The condition is more prevalent in rural areas where drinking water is derived from shallow wells or hand pumps. It is also more likely to occur in areas where the drinking water has a fluoride content greater than 1 ppm (part per million), and in children who have a poor intake of calcium.
If the water supply is fluoridated at the level of 1 ppm, one must consume one litre of water in order to take in 1 mg of fluoride. It is thus improbable a person will receive more than the tolerable upper limit from consuming optimally fluoridated water alone.

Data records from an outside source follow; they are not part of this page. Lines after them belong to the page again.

Lemma encodeAttributes_cases `{!MapRange} m :
  (attrs_ok m ∧ encodeAttributes m = Ok (encode_spec m)) ∨
  (∃ e, encodeAttributes m = Err e).
Proof.
  assert (attrs_ok m ∨ ∃ e, encodeAttributes m = Err e) as [|]; eauto using encodeAttributes_ok.
  unfold encodeAttributes. case_bool_decide as Hz.
  { left. apply map_size_empty_inv in Hz as ->. split; [by vm_compute|].
    split; [|by vm_compute]. intros ?? Hl. by rewrite lookup_empty in Hl. }
  zcase_one; [eauto|].
  pose proof (scan_returns (range m) 4 []) as Hret.
  destruct (encodeAttributes_scan (range m) 4 []) eqn:Hscan; try done; [|eauto].
  left. by eapply scan_attrs_ok.
Qed.

Lemma encodeAttributes_inv `{!MapRange} m b :
  encodeAttributes m = Ok b → attrs_ok m ∧ b = encode_spec m.
Proof.
  intros Henc. destruct (encodeAttributes_cases m) as [[? E]|[? E]]; rewrite E in Henc;
    by simplify_eq.
Qed.

(** The errors that refuse an argument wrap one of four sentinels. *)
Definition input_error (e : error) : Prop := ∀ t, errors_Is e t = true →
  t ∈ [ErrInvalidKey; ErrInvalidAttribute; ErrValueTooLarge; ErrAttributesTooLarge].

Lemma input_error_sentinel fmt t :
  t ∈ [ErrInvalidKey; ErrInvalidAttribute; ErrValueTooLarge; ErrAttributesTooLarge] →
  input_error (Errorf fmt [Sentinel t]).
Proof.
  intros Ht u. simpl. rewrite orb_false_r. by intros ->%bool_decide_eq_true_1.
Qed.

Ltac solve_input := by apply (bool_decide_unpack _).

Lemma scan_err kvs total keys e :
  encodeAttributes_scan kvs total keys = Err e → input_error e.
Proof.
  revert total keys. induction kvs as [|[k v] kvs IH]; intros total keys; simpl; [done|].
  case_bool_decide.
  { intros [= <-] t. simpl. intros <-%bool_decide_eq_true_1. solve_input. }
  repeat (case_match; [intros [= <-]; apply input_error_sentinel; solve_input|]). apply IH.
Qed.

Lemma encodeAttributes_err `{!MapRange} m e : encodeAttributes m = Err e → input_error e.
Proof.
  destruct (encodeAttributes_cases m) as [[_ ->]|_]; [done|].
  intros He. destruct (decide (Z.of_nat (size m) > maxAttributeCount)) as [Hbig|Hsmall].
  - unfold encodeAttributes in He. case_bool_decide as Hz; [zlia|].
    rewrite (proj2 (Z.gtb_lt _ _)) in He by lia. injection He as <-.
    apply input_error_sentinel. solve_input.
  - destruct (encodeAttributes_scan (range m) 4 []) as [tks|e'| |] eqn:Hscan.
    + destruct (decide (size m = 0%nat)) as [Hz|Hz].
      { unfold encodeAttributes in He. by rewrite bool_decide_true in He. }
      apply scan_attrs_ok, encodeAttributes_ok in Hscan; [congruence|done|lia].
    + unfold encodeAttributes in He. case_bool_decide; [done|].
      destruct (Z.gtb_spec (Z.of_nat (size m)) maxAttributeCount); [lia|].
      rewrite Hscan in He. injection He as <-. by eapply scan_err.
    + pose proof (scan_returns (range m) 4 []) as Hr. by rewrite Hscan in Hr.
    + pose proof (scan_returns (range m) 4 []) as Hr. by rewrite Hscan in Hr.
Qed.

(** ** The decoder accepts exactly the framed blocks *)

(** The loop consumes one framed entry. *)
Lemma decode_loop_step n p k v r acc :
  attr_ok (k, v) → acc !! k = None →
  decodeAttributes_loop (S n) (p ++ attr_entry (k, v) ++ r) (len p) acc =
  decodeAttributes_loop n ((p ++ attr_entry (k, v)) ++ r)
    (len (p ++ attr_entry (k, v))) (<[k := v]> acc).
Proof.
  intros (Hk & Hlk & Hlv) Hacc. simpl in *.
  assert (0 < len k) by (destruct k; [congruence | simpl; lia]).
  remember (p ++ attr_entry (k, v) ++ r) as buf eqn:Hbuf.
  assert (buf = p ++ put16 (len k) ++ put32 (len v) ++ k ++ v ++ r) as Hlay.
  { rewrite Hbuf. unfold attr_entry. simpl. by rewrite <- !app_assoc. }
  assert (len buf = len p + 6 + len k + len v + len r) as Hlen.
  { rewrite Hlay. len_lia. }
  zcase_one; [exfalso; lia|].
  rewrite (go_from_at (len p) _ p _ Hlay) by done. simpl.
  rewrite Uint16_put by lia. simpl.
  rewrite (go_from_at (len p + 2) _ (p ++ put16 (len k)) (put32 (len v) ++ k ++ v ++ r))
    by (rewrite ?Hlay, <- ?app_assoc; done || len_lia). simpl.
  rewrite Uint32_put by lia. simpl.
  zcase.
  rewrite (go_slice_at (len p + 2 + 4) _ _ (p ++ put16 (len k) ++ put32 (len v)) k (v ++ r))
    by (rewrite ?Hlay, <- ?app_assoc; done || len_lia). simpl.
  rewrite bool_decide_eq_false_2 by (rewrite Hacc; apply is_Some_None).
  rewrite (go_slice_at _ _ _ (p ++ put16 (len k) ++ put32 (len v) ++ k) v r)
    by (rewrite ?Hlay, <- ?app_assoc; done || len_lia). simpl.
  f_equal; [rewrite Hbuf; by rewrite <- !app_assoc|].
  rewrite length_app. pose proof (length_attr_entry (k, v)). simpl in *. lia.
Qed.
(** The limits the scanner enforces. *)
Definition raw_limits (r : raw) : Prop :=
  len (raw_key r) ≤ maxKeySize ∧ len (raw_attributes r) ≤ maxAttributesSize ∧
  len (raw_value r) ≤ maxValueSize ∧ len (raw_extensions r) ≤ maxExtensionsSize.

Lemma raw_limits_fit r :
  length (raw_reserved r) = 3%nat → raw_limits r → raw_fits r.
Proof. unfold raw_limits, raw_fits, raw_size. intros. split; zlia. Qed.

Lemma length_raw_fixed r : length (raw_reserved r) = 3%nat → length (raw_fixed r) = 16%nat.
Proof. intros H. unfold raw_fixed. simp_len. rewrite H. done. Qed.

Lemma length_raw_body r :
  length (raw_reserved r) = 3%nat → len (raw_body r) = raw_size r - 8.
Proof.
  intros H%length_raw_fixed. unfold raw_body, raw_size. simp_len. lia.
Qed.

Lemma length_raw_record r :
  length (raw_reserved r) = 3%nat → len (raw_record r) = raw_size r.
Proof.
  intros H%length_raw_body. unfold raw_record. simp_len. lia.
Qed.

Lemma raw_size_bound r : 24 ≤ raw_size r.
Proof. unfold raw_size. lia. Qed.

(** ** The writer produces the specified bytes, whatever the buffer held *)

Definition flag_byte (deleted : bool) : byte := if deleted then Byte.x01 else Byte.x00.

Definition written (deleted : bool) (key attributesBytes value extensions : bytes) : raw :=
  Raw (flag_byte deleted) [Byte.x00; Byte.x00; Byte.x00]
    key attributesBytes value extensions.

Lemma go_put_flag (p : bytes) (deleted : bool) (r : bytes) :
  len p = 4 → r ≠ [] →
  (buf ← go_put 4 [Byte.x00] (p ++ r);
   if deleted then go_put 4 [Byte.x01] buf else Ok buf) =
  Ok ((p ++ [flag_byte deleted]) ++ drop 1 r).
Proof.
  intros Hp Hr. destruct r as [|x r]; [done|].
  rewrite go_put_fill by (simpl; lia). simpl.
  destruct deleted; [|done].
  rewrite <- app_assoc. simpl. by rewrite go_put_fill by (simpl; lia).
Qed.

Lemma encodeRecord_ok buf key value deleted ab ext :
  let r := written deleted key ab value ext in
  raw_fits r → len buf = raw_size r →
  encodeRecord buf key value deleted ab ext = Ok (raw_record r).
Proof.
  intros r [_ Hfit] Hbuf. unfold raw_size in *. simpl in *.
  unfold encodeRecord. rewrite !uint32_small by zlia.
  pose proof (go_put_fill 0 [] (put32 (recordMinimumLength +
    (len key + len ab + len value + len ext))) buf) as H0.
  rewrite !app_nil_l in H0. rewrite H0 by len_lia. clear H0. cbn [mbind res_bind].
  match goal with |- context [go_put 4 [Byte.x00] (?p ++ ?d)] =>
    pose proof (go_put_flag p deleted d) as Hf end.
  rewrite (go_put_fill 4) by len_lia. cbn [mbind res_bind].
  rewrite (go_put_fill 4) in Hf by len_lia. cbn [mbind res_bind] in Hf.
  rewrite Hf; [|len_lia|intros Hn%(f_equal length); len_lia]. clear Hf.
  cbn [mbind res_bind].
  rewrite (go_put_fill 5) by len_lia. cbn [mbind res_bind].
  rewrite (go_put_fill 8) by len_lia. cbn [mbind res_bind].
  rewrite (go_put_fill 12) by len_lia. cbn [mbind res_bind].
  rewrite (go_put_fill 16) by len_lia. cbn [mbind res_bind].
  rewrite (go_copy_fill 20) by len_lia. cbn [mbind res_bind].
  rewrite (go_copy_fill (20 + len key)) by len_lia. cbn [mbind res_bind].
  rewrite (go_copy_fill (20 + len key + len ab)) by len_lia. cbn [mbind res_bind].
  rewrite (go_copy_fill (20 + len key + len ab + len value)) by len_lia.
  cbn [mbind res_bind].
  match goal with |- context [go_slice 4 ?hi ?b] =>
    assert (go_slice 4 hi b = Ok (raw_body r)) as ->
  end.
  { eapply (go_slice_at _ _ _ (put32 (raw_size r - 4))).
    - unfold raw_body, raw_fixed, raw_size, recordMinimumLength. simpl.
      rewrite <- ?app_assoc. simpl.
      f_equal. f_equal. lia.
    - len_lia.
    - rewrite length_raw_body by done. unfold raw_size. simpl. len_lia. }
  cbn [mbind res_bind].
  rewrite go_put_fill by len_lia. f_equal.
  unfold raw_record, raw_body at 1, raw_fixed, raw_size. simpl.
  rewrite drop_ge by len_lia. rewrite app_nil_r, <- !app_assoc. simpl.
  f_equal. f_equal. unfold recordMinimumLength. lia.
Qed.

(** ** The scanner accepts exactly the well-formed stored records *)

(** The length fields of the fixed part. *)
Lemma fixed_fields fl rsv kl al vl :
  length rsv = 3%nat → 0 ≤ kl < 2 ^ 32 → 0 ≤ al < 2 ^ 32 → 0 ≤ vl < 2 ^ 32 →
  let f := (fl :: rsv) ++ put32 kl ++ put32 al ++ put32 vl in
  go_index 0 f = Ok fl ∧
  (go_slice 4 8 f ≫= Uint32) = Ok kl ∧
  (go_slice 8 12 f ≫= Uint32) = Ok al ∧
  (go_slice 12 16 f ≫= Uint32) = Ok vl.
Proof.
  intros Hr Hk Ha Hv f. split; [done|].
  rewrite (go_slice_at 4 8 f (fl :: rsv) (put32 kl) (put32 al ++ put32 vl))
    by (done || (simpl; len_lia)).
  rewrite (go_slice_at 8 12 f ((fl :: rsv) ++ put32 kl) (put32 al) (put32 vl))
    by ((unfold f; by rewrite <- app_assoc) || (simpl; len_lia)).
  rewrite (go_slice_at 12 16 f ((fl :: rsv) ++ put32 kl ++ put32 al) (put32 vl) [])
    by ((unfold f; by rewrite app_nil_r, <- !app_assoc) || (simpl; len_lia)).
  simpl. pose proof (Uint32_put kl [] Hk) as E1. pose proof (Uint32_put al [] Ha) as E2.
  pose proof (Uint32_put vl [] Hv) as E3. rewrite !app_nil_r in *. done.
Qed.

Lemma Uint32_put_only z : 0 ≤ z < 2 ^ 32 → Uint32 (put32 z) = Ok z.
Proof. intros. pose proof (Uint32_put z [] ltac:(done)) as E. by rewrite app_nil_r in E. Qed.

(** The record the scanner reports for a stored record at [pos]. *)
Definition scanned (pos : Z) (r : raw) (m : attrs) : logRecord :=
  {| rKey := raw_key r;
     rOffset := pos + 20 + len (raw_key r) + len (raw_attributes r);
     rSize := len (raw_value r);
     rRecordOffset := pos;
     rStoredSize := raw_size r;
     rDeleted := Z.testbit (byte.unsigned (raw_flags r)) 0;
     rAttributes := m |}.

Definition raw_valid (r : raw) (m : attrs) : Prop :=
  length (raw_reserved r) = 3%nat ∧ raw_limits r ∧
  validateExtensions (raw_extensions r) = Ok tt ∧
  decodeAttributes (raw_attributes r) = Ok m.


Lemma raw_hash r :
  Update (Update (Update (Update (Update 0 (raw_fixed r)) (raw_key r))
    (raw_attributes r)) (raw_value r)) (raw_extensions r) = Checksum (raw_body r).
Proof. rewrite (Checksum_Update (raw_body r)). unfold raw_body. by rewrite !Update_app. Qed.

(** The length a record has without extensions. *)
Definition raw_known (r : raw) : Z :=
  recordMinimumLength + len (raw_key r) + len (raw_attributes r) + len (raw_value r).

(** What is left to do behind the value, for a record length [L]. *)
Definition read_rest (startPos : Z) (r : raw) (L : Z) : M reader (logRecord * Z) :=
  extensionBytes ← io_ReadFull (L - raw_known r);
  fixed ← io_ReadFull 4;
  wantChecksum ← lift (Uint32 fixed);
  if negb (Update (Update (Update (Update (Update 0 (raw_fixed r)) (raw_key r))
       (raw_attributes r)) (raw_value r)) extensionBytes =? wantChecksum)
  then throw (Errorf "checksum mismatch" []) else
  lift (validateExtensions extensionBytes);;
  attributes ← wrap "decode attributes" (lift (decodeAttributes (raw_attributes r)));
  mret ({| rKey := raw_key r;
           rOffset := startPos + 4 + recordFixedBodySize + len (raw_key r) + len (raw_attributes r);
           rSize := int32 (len (raw_value r));
           rRecordOffset := startPos;
           rStoredSize := L + 4;
           rDeleted := Z.testbit (byte.unsigned (raw_flags r)) 0;
           rAttributes := attributes |},
        startPos + 4 + recordFixedBodySize + len (raw_key r) + len (raw_attributes r) +
        len (raw_value r) + (L - raw_known r) + 4).

(** The scanner up to the end of the value: the length field is taken at its
    word as long as it leaves room for the fields and not too much more. *)
Lemma readRecordFrom_fields pos r L rest t :
  length (raw_reserved r) = 3%nat → len (raw_key r) ≤ maxKeySize →
  len (raw_attributes r) ≤ maxAttributesSize → len (raw_value r) ≤ maxValueSize →
  raw_known r ≤ L ≤ raw_known r + maxExtensionsSize →
  readRecordFrom pos (Reader (put32 L ++ raw_fixed r ++ raw_key r ++ raw_attributes r ++
    raw_value r ++ rest) t) = read_rest pos r L (Reader rest t).
Proof.
  intros Hrsv Hk Ha Hv HL. unfold raw_known in HL. unfold readRecordFrom.
  rewrite (M_bind_run _ _ _ _ _ (io_ReadFull_app 4 (put32 L) _ _ ltac:(len_lia))).
  run_lift (Uint32_put_only L ltac:(zlia)).
  zcase_one; [exfalso; zlia|].
  pose proof (length_raw_fixed r Hrsv).
  rewrite (M_bind_run _ _ _ _ _ (io_ReadFull_app recordFixedBodySize (raw_fixed r) _ _ ltac:(zlia))).
  destruct (fixed_fields (raw_flags r) (raw_reserved r) (len (raw_key r))
    (len (raw_attributes r)) (len (raw_value r))) as (E1 & E2 & E3 & E4); [done|zlia..|].
  fold (raw_fixed r) in E1, E2, E3, E4.
  run_lift E1. run_lift E2. run_lift E3. run_lift E4. zcase.
  rewrite (M_bind_run _ _ _ _ _ (io_ReadFull_app _ (raw_key r) _ _ eq_refl)).
  rewrite (M_bind_run _ _ _ _ _ (io_ReadFull_app _ (raw_attributes r) _ _ eq_refl)).
  rewrite (M_bind_run _ _ _ _ _ (io_CopyN_app _ (raw_value r) _ _ eq_refl)).
  rewrite Z.eqb_refl. done.
Qed.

Fluoride consumption can exceed the tolerable upper limit when someone drinks a lot of fluoride containing water in combination with other fluoride sources, such as swallowing fluoridated toothpaste, consuming food with a high fluoride content, or consuming fluoride supplements. The use of fluoride supplements as a prevention for tooth decay is rare in areas with water fluoridation, but was recommended by many dentists in the UK until the early 1990s.
Dental fluorosis can be prevented by lowering the amount of fluoride intake to below the tolerable upper limit.

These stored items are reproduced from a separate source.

Lemma cinv_item_inj c i it it' :
  cache_inv c → (i, it) ∈ order c → (i, it') ∈ order c → it = it'.
Proof.
  intros Hc Hi Hj. pose proof (elem_value_Some _ _ _ (cinv_ids _ Hc) Hi) as E1.
  pose proof (elem_value_Some _ _ _ (cinv_ids _ Hc) Hj) as E2. congruence.
Qed.

(** The list of pairs, and the two views of removal. *)
Lemma cache_list_remove c k elem :
  cache_inv c → items c !! k = Some elem →
  (λ p, (ci_key p.2, ci_value p.2)) <$> list_remove elem (order c) =
  lru_drop k (cache_list c).
Proof.
  intros Hc (it & Hit & <-)%(cinv_items _ Hc).
  unfold list_remove, lru_drop, cache_list. apply fmap_filter_iff.
  intros [j it'] Hj. simpl. split; intros Hne Heq; apply Hne.
  - by eapply cinv_key_inj.
  - subst j. by rewrite (cinv_item_inj _ _ _ _ Hc Hit Hj).
Qed.

Lemma cache_keys_NoDup c : cache_inv c → NoDup (cache_list c).*1.
Proof.
  intros Hc. unfold cache_list. rewrite <- list_fmap_compose.
  apply NoDup_fmap_2_strong; [|apply NoDup_fmap_1 with fst, Hc].
  intros [i it] [j it'] Hi Hj Hk. simpl in Hk.
  assert (i = j) as -> by (eapply cinv_key_inj; eauto; congruence).
  by rewrite (cinv_item_inj _ _ _ _ Hc Hi Hj).
Qed.

Lemma lru_lookup_items c k :
  cache_inv c →
  lru_lookup k (cache_list c) =
  match items c !! k with None => None | Some e => ci_value <$> elem_value e (order c) end.
Proof.
  intros Hc. unfold lru_lookup. destruct (items c !! k) as [e|] eqn:He.
  - apply (cinv_items _ Hc) in He as (it & Hit & <-).
    rewrite (elem_value_Some _ it) by (done || apply Hc). simpl.
    apply elem_of_list_to_map_1; [by apply cache_keys_NoDup|].
    apply list_elem_of_fmap. by exists (e, it).
  - apply not_elem_of_list_to_map_1. unfold cache_list. rewrite <- list_fmap_compose.
    intros ([i it] & -> & Hi)%list_elem_of_fmap.
    assert (items c !! ci_key it = Some i) as E by (apply Hc; eauto).
    simpl in He. congruence.
Qed.

(** Reordering the elements, or changing a value, keeps the invariant. *)
Lemma cache_inv_reorder c o :
  cache_inv c → NoDup o.*1 →
  (∀ i k, (∃ it, (i, it) ∈ o ∧ ci_key it = k) ↔ (∃ it, (i, it) ∈ order c ∧ ci_key it = k)) →
  cache_inv (set_order (items c) o c).
Proof.
  intros Hc HND Hiff. split; simpl; [done| |].
  - intros [i it] Hi. destruct (proj1 (Hiff i (ci_key it))) as (it' & Hi' & _); [eauto|].
    by apply (cinv_fresh _ Hc) in Hi'.
  - intros k e. rewrite (cinv_items _ Hc). by rewrite Hiff.
Qed.

Lemma list_remove_NoDup e (o : list (nat * cacheItem)) :
  NoDup o.*1 → NoDup (list_remove e o).*1.
Proof. intros HND. eapply sublist_NoDup; [done|]. apply fmap_sublist, sublist_filter. Qed.

Lemma elem_of_list_remove e (o : list (nat * cacheItem)) p :
  p ∈ list_remove e o ↔ p.1 ≠ e ∧ p ∈ o.
Proof. unfold list_remove. by rewrite list_elem_of_filter. Qed.

Lemma cache_inv_drop c k e :
  cache_inv c → items c !! k = Some e →
  cache_inv (set_order (delete k (items c)) (list_remove e (order c)) c).
Proof.
  intros Hc He. pose proof (proj1 (cinv_items _ Hc k e) He) as (it & Hit & Hk).
  split; simpl.
  - apply list_remove_NoDup, Hc.
  - intros p [_ Hp]%elem_of_list_remove. by apply Hc.
  - intros k' e'. rewrite lookup_delete_Some, (cinv_items _ Hc).
    setoid_rewrite elem_of_list_remove. simpl. split.
    + intros (Hne & it' & Hit' & <-). exists it'. split_and!; [|done|done].
      intros ->. apply Hne. subst k.
      by rewrite (cinv_item_inj _ _ _ _ Hc Hit Hit').
    + intros (it' & (Hne & Hit') & <-). split; [|by eauto].
      intros Hkk. apply Hne. symmetry. eapply cinv_key_inj; eauto. congruence.
Qed.

Lemma MoveToFront_eq c k e :
  cache_inv c → items c !! k = Some e →
  ∃ it, ci_key it = k ∧ elem_value e (order c) = Some it ∧
    list_MoveToFront e (order c) = (e, it) :: list_remove e (order c).
Proof.
  intros Hc (it & Hit & Hk)%(cinv_items _ Hc). exists it.
  pose proof (elem_value_Some _ _ _ (cinv_ids _ Hc) Hit) as Hv.
  split_and!; [done..|]. unfold list_MoveToFront. by rewrite Hv.
Qed.

Lemma front_inv c e it it' :
  cache_inv c → (e, it) ∈ order c → ci_key it' = ci_key it →
  cache_inv (set_order (items c) ((e, it') :: list_remove e (order c)) c).
Proof.
  intros Hc Hit Hk. apply cache_inv_reorder; [done| |].
  - csimpl. constructor; [|apply list_remove_NoDup, Hc].
    intros ([i x] & ? & [??]%elem_of_list_remove)%list_elem_of_fmap. by simplify_eq/=.
  - intros i k. setoid_rewrite elem_of_cons. setoid_rewrite elem_of_list_remove. simpl. split.
    + intros (x & [[= -> ->]|(? & ?)] & <-); eauto.
    + intros (x & Hx & <-). destruct (decide (i = e)) as [->|]; [|by eauto].
      exists it'. split; [by left|]. by rewrite (cinv_item_inj _ _ _ _ Hc Hx Hit).
Qed.

Lemma cache_Get_refines key c :
  cache_inv c →
  cache_inv (cache_Get key c).2 ∧
  (cache_Get key c).1 = (lru_get key (cache_list c)).1 ∧
  cache_list (cache_Get key c).2 = (lru_get key (cache_list c)).2.
Proof.
  intros Hc. unfold cache_Get, lru_get. rewrite (lru_lookup_items _ _ Hc).
  destruct (items c !! key) as [e|] eqn:He; [|done].
  destruct (MoveToFront_eq _ _ _ Hc He) as (it & <- & Hv & Hm). rewrite Hm, Hv. simpl.
  rewrite decide_True by done. split_and!; [|done|].
  - apply front_inv with it; [done| |done].
    apply (cinv_items _ Hc) in He as (it' & Hit' & _).
    pose proof (elem_value_Some _ _ _ (cinv_ids _ Hc) Hit'). congruence.
  - unfold cache_list at 1. simpl. f_equal. by apply cache_list_remove.
Qed.

Lemma cache_Remove_refines key c :
  cache_inv c →
  cache_inv (cache_Remove key c) ∧
  cache_list (cache_Remove key c) = lru_drop key (cache_list c).
Proof.
  intros Hc. unfold cache_Remove. destruct (items c !! key) as [e|] eqn:He.
  - split; [by apply cache_inv_drop|]. by apply cache_list_remove.
  - split; [done|]. unfold lru_drop. symmetry. apply filter_id.
    intros [k v] Hkv. simpl. intros ->.
    pose proof (lru_lookup_items _ key Hc) as Hl. rewrite He in Hl. unfold lru_lookup in Hl.
    apply not_elem_of_list_to_map_2 in Hl. apply Hl, list_elem_of_fmap. by exists (key, v).
Qed.

Lemma evictOldest_spec c :
  cache_inv c →
  cache_inv (evictOldest c) ∧
  cache_list (evictOldest c) = take (length (order c) - 1) (cache_list c) ∧
  length (order (evictOldest c)) = (length (order c) - 1)%nat ∧
  capacity (evictOldest c) = capacity c ∧
  items (evictOldest c) ⊆ items c.
Proof.
  intros Hc. unfold evictOldest. destruct (last (order c)) as [[e it]|] eqn:Hl.
  - apply last_Some in Hl as [o Ho].
    assert (items c !! ci_key it = Some e) as He.
    { apply Hc. exists it. split; [|done]. rewrite Ho. set_solver. }
    assert (list_remove e (order c) = o) as Hr.
    { unfold list_remove. pose proof (cinv_ids _ Hc) as HND. rewrite Ho in *.
      rewrite fmap_app in HND. apply NoDup_app in HND as (_ & Hdis & _).
      rewrite filter_app, filter_cons_False, app_nil_r by naive_solver.
      apply filter_id. intros [i x] Hi. simpl. intros ->.
      apply (Hdis e); [|set_solver]. apply list_elem_of_fmap. by exists (e, x). }
    split_and!; simpl.
    + by apply cache_inv_drop.
    + rewrite Hr. unfold cache_list. simpl. rewrite Ho, fmap_app, length_app. simpl.
      rewrite Nat.add_sub, <- (length_fmap (λ p, (ci_key p.2, ci_value p.2)) o).
      by rewrite take_app_length.
    + rewrite Hr, Ho, length_app. simpl. lia.
    + done.
    + apply delete_subseteq.
  - apply last_None in Hl. unfold cache_list. by rewrite Hl.
Qed.

Lemma evict_full_spec n c :
  cache_inv c → (length (order c) ≤ n)%nat →
  cache_inv (evict_full n c) ∧
  cache_list (evict_full n c) = take (Z.to_nat (capacity c - 1)) (cache_list c) ∧
  capacity (evict_full n c) = capacity c ∧ items (evict_full n c) ⊆ items c.
Proof.
  revert c. induction n as [|n IH]; intros c Hc Hn; simpl.
  { assert (order c = []) as Ho by (destruct (order c); [done|simpl in Hn; lia]).
    split_and!; [done| |done|done].
    unfold cache_list. rewrite Ho. by destruct (Z.to_nat _). }
  destruct (Z.leb_spec (capacity c) (len (order c))) as [Hcap|Hcap].
  - destruct (Z.ltb_spec 0 (len (order c))) as [Hpos|Hz]; simpl.
    + destruct (evictOldest_spec c Hc) as (Hc' & Hl & Hlen & Hcap' & Hsub).
      destruct (IH (evictOldest c) Hc') as (Hi & Hlist & Hcc & Hs); [lia|].
      rewrite Hlist, Hcap', Hl, take_take, Hcc. split_and!; [done| |done|by etrans].
      f_equal. lia.
    + assert (order c = []) as Ho by (destruct (order c); [done|simpl in Hz; lia]).
      split_and!; [done| |done|done].
    unfold cache_list. rewrite Ho. by destruct (Z.to_nat _).
  - simpl. split_and!; [done| |done|done]. rewrite take_ge; [done|].
    unfold cache_list. rewrite length_fmap. lia.
Qed.

Lemma cache_Put_refines key value c :
  cache_inv c →
  cache_inv (cache_Put key value c) ∧
  cache_list (cache_Put key value c) = lru_put (capacity c) key value (cache_list c) ∧
  capacity (cache_Put key value c) = capacity c.
Proof.
  intros Hc. unfold cache_Put, lru_put. rewrite (lru_lookup_items _ _ Hc).
  destruct (items c !! key) as [e|] eqn:He.
  - destruct (MoveToFront_eq _ _ _ Hc He) as (it & <- & Hv & Hm). rewrite Hm, Hv. csimpl.
    rewrite decide_True by done.
    assert ((λ p, if decide (p.1 = e)
      then (p.1, {| ci_key := ci_key p.2; ci_value := value |}) else p) <$>
      list_remove e (order c) = list_remove e (order c)) as Hid.
    { rewrite <- (list_fmap_id (list_remove e (order c))) at 2.
      apply list_fmap_ext. intros ? p Hp%list_elem_of_lookup_2.
      apply elem_of_list_remove in Hp as [Hp _]. by rewrite decide_False. }
    rewrite Hid. split_and!; [| |done].
    + apply front_inv with it; [done| |done].
      apply (cinv_items _ Hc) in He as (it' & Hit' & _).
      pose proof (elem_value_Some _ _ _ (cinv_ids _ Hc) Hit'). congruence.
    + unfold cache_list at 1. csimpl. f_equal. by apply cache_list_remove.
  - destruct (evict_full_spec (length (order c)) c Hc) as (Hc' & Hl & Hcap & Hsub); [lia|].
    set (c' := evict_full (length (order c)) c) in *.
    assert (items c' !! key = None) as Hnone.
    { destruct (items c' !! key) as [x|] eqn:Hx; [|done].
      pose proof (lookup_weaken _ _ _ _ Hx Hsub). congruence. }
    split_and!; [split; simpl| |done].
    + constructor; [|apply Hc']. intros ([i x] & Hi & Hx)%list_elem_of_fmap.
      apply (cinv_fresh _ Hc') in Hx. simpl in *. lia.
    + intros p [->|Hp]%elem_of_cons; simpl; [lia|]. apply (cinv_fresh _ Hc') in Hp. lia.
    + intros k i. setoid_rewrite elem_of_cons. destruct (decide (k = key)) as [->|Hne].
      * rewrite lookup_insert_eq. split.
        -- intros [= <-]. eexists. split; [by left|done].
        -- intros (x & [[= -> ->]|Hx] & Hk); [done|].
           assert (items c' !! key = Some i) by (apply Hc'; eauto). congruence.
      * rewrite lookup_insert_ne, (cinv_items _ Hc') by done. split; [by naive_solver|].
        intros (x & [[= -> ->]|Hx] & Hk); [done|]. eauto.
    + unfold cache_list at 1. csimpl. f_equal. exact Hl.
Qed.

In November 2006 the American Dental Association published information stating that water fluoridation is safe, effective and healthy; that enamel fluorosis, usually mild and difficult for anyone except a dental health care professional to see, can result from ingesting more than optimal amounts of fluoride in early childhood; that it is safe to use fluoridated water to mix infant formula; and that the probability of babies developing fluorosis can be reduced by using ready-to-feed infant formula or using water that is either free of fluoride or low in fluoride to prepare powdered or liquid concentrate formula. They go on to say that the way to get the benefits of fluoride but minimize the risk of fluorosis for a child is to get the right amount of fluoride, not too much and not too little. "Your dentist, pediatrician or family physician can help you determine how to optimize your child’s fluoride intake."
In ancient times, Galen describes what is thought to be dental fluorosis. However it was not until the early 20th century that dental fluorosis became increasingly recognized and scientifically studied.
In 1901 Eager published the first description of the "mottled enamel" of immigrants from a small village near Naples, Italy. He writes that the condition is called "Denti di Chiaie" (Chiaie teeth), named after Stefano Chiaie, an Italian professor. In the United States of America. A dentist, Frederick McKay, set up practice in Colorado Springs in 1901 and discovered a high proportion of the residents had stained teeth, locally termed the "Colorado brown stain". He took this information to Greene Vardiman Black, a prominent American dentist of the time. After examining specimens of affected enamel, in 1916 Black described the condition as "[a]n endemic imperfection of the enamel of the teeth, heretofore unknown in the literature of dentistry." They made the interesting observation that although the mottled enamel was hypomineralized, and therefore should be more susceptible to decay, this was not the case. Gradually, they became aware of existing and further reports of a similar condition worldwide.
In 1931, 3 different groups of scientists around the world published their discoveries that this condition was caused by fluoride in drinking water during childhood. The condition then started to become termed "dental fluorosis". Through epidemiological studies in the USA, Henry Trendley Dean helped to identify a causal link between high concentrations of fluoride in the drinking water and mottled enamel. He also produced a classification system for dental fluorosis that is still used in modern times, Dean's Index. As research continued, the protective effect of fluoride against dental decay was demonstrated.